# Saved entries:
:::
(* ===== verification/ClientSafety.v ===== *)
(** The client as a state machine (src/src/client.cpp): every call on a client returns
    without leaving its objects, the states change only along the documented edges,
    and a connected client has a working connection. *)

From stdpp Require Import relations.
From S2P Require Import Prelude Bytes Double RingBuffer Replay PacketTracker Channel Address Bandwidth Stats.
From S2P Require Import Fragment PacketCrypto ConnectToken Connection Receive Send Server ConnSafety ServerSafety Client.

Module ClientSafety.
Import Address Connection Receive Send ConnSafety Client.

(** * The invariant *)

(** The states the client can be in: four of the ten are never entered. *)
Definition used_state (s : ClientState) : Prop :=
  s = INVALID_TOKEN \/ s = CONNECTION_TIMED_OUT \/ s = REQUEST_TIMED_OUT \/ s = DISCONNECTED \/
  s = SENDING_REQUEST \/ s = CONNECTED.

Record client_wf (c : Client) : Prop := {
  cl_state : used_state (state c);
  cl_config : 4 <= zlen (channels_cfg (ccfg c));
  cl_token : zlen (connect_token c) = 2048;
  cl_servers : length (server_addresses c) = 32%nat;
  cl_conn : state c = SENDING_REQUEST \/ state c = CONNECTED -> wf (cconn c);
  cl_request : state c = SENDING_REQUEST -> 0 <= current_server_index c < num_server_addresses c;
  cl_connected : state c = CONNECTED ->
    active (cconn c) = true /\ client_index c = server_slot_id c /\ slot_id (cconn c) = server_slot_id c /\
    is_u16 (server_slot_id c) }.

(** * Operations on the connection *)

Section Steps.
Context `{Crypto.Aead} `{!AeadBytes} (falloc : Z -> option bytes)
        (falloc_ok : forall i, exists b, falloc i = Some b /\ zlen b = NETUDP_MAX_MESSAGE_SIZE).

Lemma decrypt_opens e pid prefix nonce ct pt e' :
  is_bytes ct -> Crypto.packet_decrypt e pid prefix nonce ct = (Some pt, e') ->
  is_bytes pt /\ zlen pt = zlen ct - Crypto.aead_overhead.
Proof.
  intros Hb. unfold Crypto.packet_decrypt. intros E.
  repeat (case_match || simplify_option_eq || done); by eapply aead_opens.
Qed.

(** The longest data packet whose payload cannot overrun a message slot. *)
Definition MAX_CLIENT_PACKET : Z := NETUDP_MTU + 12 + 1 + Crypto.aead_overhead.

Lemma client_packet_keeps k pid now packet :
  wf k -> is_bytes packet -> zlen packet <= MAX_CLIENT_PACKET ->
  exists r, client_packet k pid now packet = Some r /\ keeps k (result_conn r).
Proof.
  intros Hwf Hb Hl. unfold client_packet. case_if; [by eexists|].
  destruct (byte_in packet 0 Hb ltac:(lia)) as (prefix & -> & _). rewrite Some_bind.
  destruct (ciphertext packet 1 Hb ltac:(lia)) as (ct & -> & Hct & Hctl). rewrite Some_bind.
  unfold Crypto.client_receive.
  destruct (Crypto.packet_decrypt _ _ _ _ _) as [[pt|] e] eqn:Er; [|by eexists].
  destruct (decrypt_opens _ _ _ _ _ _ _ Hct Er) as [Hpt Hptl].
  unfold client_payload. destruct (payload_keeps false k e now pt (zlen packet)) as (o & -> & Ho);
    [done|done|unfold MAX_CLIENT_PACKET in Hl; lia|].
  rewrite Some_bind. by eexists.
Qed.
Lemma client_send_pending_keeps pid slot k now :
  wf k -> exists k' pkts, client_send_pending pid slot k now = Some (k', pkts) /\ keeps k k'.
Proof.
  intros Hwf. pose proof Hwf as (_ & _ & d & Hd & _). pose proof (client_side_ok pid slot aead_small).
  destruct (send_pending_sends (client_side pid slot) now k d Hwf Hd) as (k' & pkts & d' & out & ms & lost & E & Hs).
  exists k', pkts. split; [exact E|]. split; [apply Hs|]. by eapply send_pending_tag.
Qed.

(** * The edges of the state machine *)

(** What an update can do, one packet or timeout at a time. *)
Inductive edge : ClientState -> ClientState -> Prop :=
  | edge_accepted : edge SENDING_REQUEST CONNECTED
  | edge_no_answer : edge SENDING_REQUEST REQUEST_TIMED_OUT
  | edge_silence : edge CONNECTED CONNECTION_TIMED_OUT
  | edge_dropped : edge CONNECTED DISCONNECTED.
(** A client after a step of an update. *)
Definition moved (c c' : Client) : Prop := client_wf c' /\ rtc edge (state c) (state c').

Lemma moved_trans c1 c2 c3 : moved c1 c2 -> moved c2 c3 -> moved c1 c3.
Proof. intros [_ E1] [Hw E2]. split; [done|]. by etransitivity. Qed.
Lemma moved_refl c : client_wf c -> moved c c.
Proof. by split. Qed.

(** Traffic on the connection of a client, [k'] for its connection. *)
Lemma set_cconn_wf c k' :
  client_wf c -> (state c = SENDING_REQUEST \/ state c = CONNECTED -> keeps (cconn c) k') ->
  client_wf (set_cconn c k').
Proof.
  intros [H1 H2 H3 H4 H5 H6 H7] Hk. split; try done; cbn.
  - intros Hst. by apply Hk.
  - intros Hst. destruct (H7 Hst) as (A1 & A2 & A3 & A4). destruct (Hk (or_intror Hst)) as [_ Ht].
    unfold tag in Ht. split_and!; congruence || done.
Qed.
Lemma moved_conn c k' :
  client_wf c -> (state c = SENDING_REQUEST \/ state c = CONNECTED -> keeps (cconn c) k') ->
  moved c (set_cconn c k').
Proof. intros Hc Hk. split; [by apply set_cconn_wf|]. done. Qed.
Lemma moved_emit c l : client_wf c -> moved c (cemit c l).
Proof. intros [H1 H2 H3 H4 H5 H6 H7]. split; [by split|done]. Qed.

Lemma request_packet_ok token :
  zlen token = 2048 -> exists p, request_packet token = Some p /\ zlen p = 1078.
Proof.
  intros Ht. unfold request_packet.
  destruct (Token.mread_safe token 0 13) as (v & -> & H1); [lia..|]. rewrite Some_bind.
  destruct (Token.mread_safe token 13 8) as (p & -> & H2); [lia..|]. rewrite Some_bind.
  destruct (Token.mread_safe token 29 8) as (e & -> & H3); [lia..|]. rewrite Some_bind.
  destruct (Token.mread_safe token 37 24) as (n & -> & H4); [lia..|]. rewrite Some_bind.
  destruct (Token.mread_safe token 61 1024) as (x & -> & H5); [lia..|]. rewrite Some_bind.
  eexists. split; [done|]. rewrite !zlen_app. change (zlen [0]) with 1. lia.
Qed.

Lemma update_request_ok c time :
  client_wf c -> state c = SENDING_REQUEST ->
  exists b c', update_request c time = Some (b, c') /\ moved c c' /\
    (if b : bool then state c' = REQUEST_TIMED_OUT else state c' = SENDING_REQUEST).
Proof.
  intros Hc Hst. unfold update_request.
  assert (exists c1, (if dgt (dsub time (clast_send_time c)) (dlit 1 10) then
      request ← request_packet (connect_token c); Some (set_clast_send (cemit c [request]) time)
    else Some c) = Some c1 /\ client_wf c1 /\ state c1 = SENDING_REQUEST) as (c1 & -> & Hc1 & Hst1).
  { case_if; [|by exists c]. destruct (request_packet_ok _ (cl_token _ Hc)) as (p & -> & _). rewrite Some_bind.
    eexists. split; [done|]. split; [|done]. by destruct Hc; split. }
  rewrite Some_bind. assert (forall c', client_wf c' -> rtc edge SENDING_REQUEST (state c') -> moved c c') as Hmv.
  { intros c' Hw He. split; [done|]. by rewrite Hst. }
  destruct Hc1 as [H1 H2 H3 H4 H5 H6 H7]. destruct (H6 Hst1) as [I1 I2].
  case_if; [case_if|].
  - eexists _, _. split; [done|]. split; [|done]. apply Hmv; [|apply rtc_once, edge_no_answer].
    split; try done; cbn; [unfold used_state; auto|by intros [?|?]].
  - eexists _, _. split; [done|]. split; [|done]. apply Hmv; [|cbn; by rewrite Hst1].
    split; try done. cbn. intros _. lia.
  - eexists _, _. split; [done|]. split; [|done]. apply Hmv; [by split|by rewrite Hst1].
Qed.

Lemma send_pending_now_ok c :
  client_wf c -> state c = CONNECTED -> exists c', send_pending_now c = Some c' /\ client_wf c' /\ state c' = CONNECTED.
Proof.
  intros Hc Hst. unfold send_pending_now.
  destruct (client_send_pending_keeps (protocol_id (ccfg c)) (server_slot_id c) (cconn c) (ccurrent_time c))
    as (k & pkts & -> & Hk); [by apply (cl_conn _ Hc); right|]. rewrite Some_bind.
  eexists. split; [done|]. split; [|done]. apply moved_emit. by apply set_cconn_wf.
Qed.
:::
# Work instructions:
Send back exactly the lines from the line with "as (k & pkts" through the end of the records.

# Solution below:
    as (k & pkts & -> & Hk); [by apply (cl_conn _ Hc); right|]. rewrite Some_bind.
  eexists. split; [done|]. split; [|done]. apply moved_emit. by apply set_cconn_wf.
Qed.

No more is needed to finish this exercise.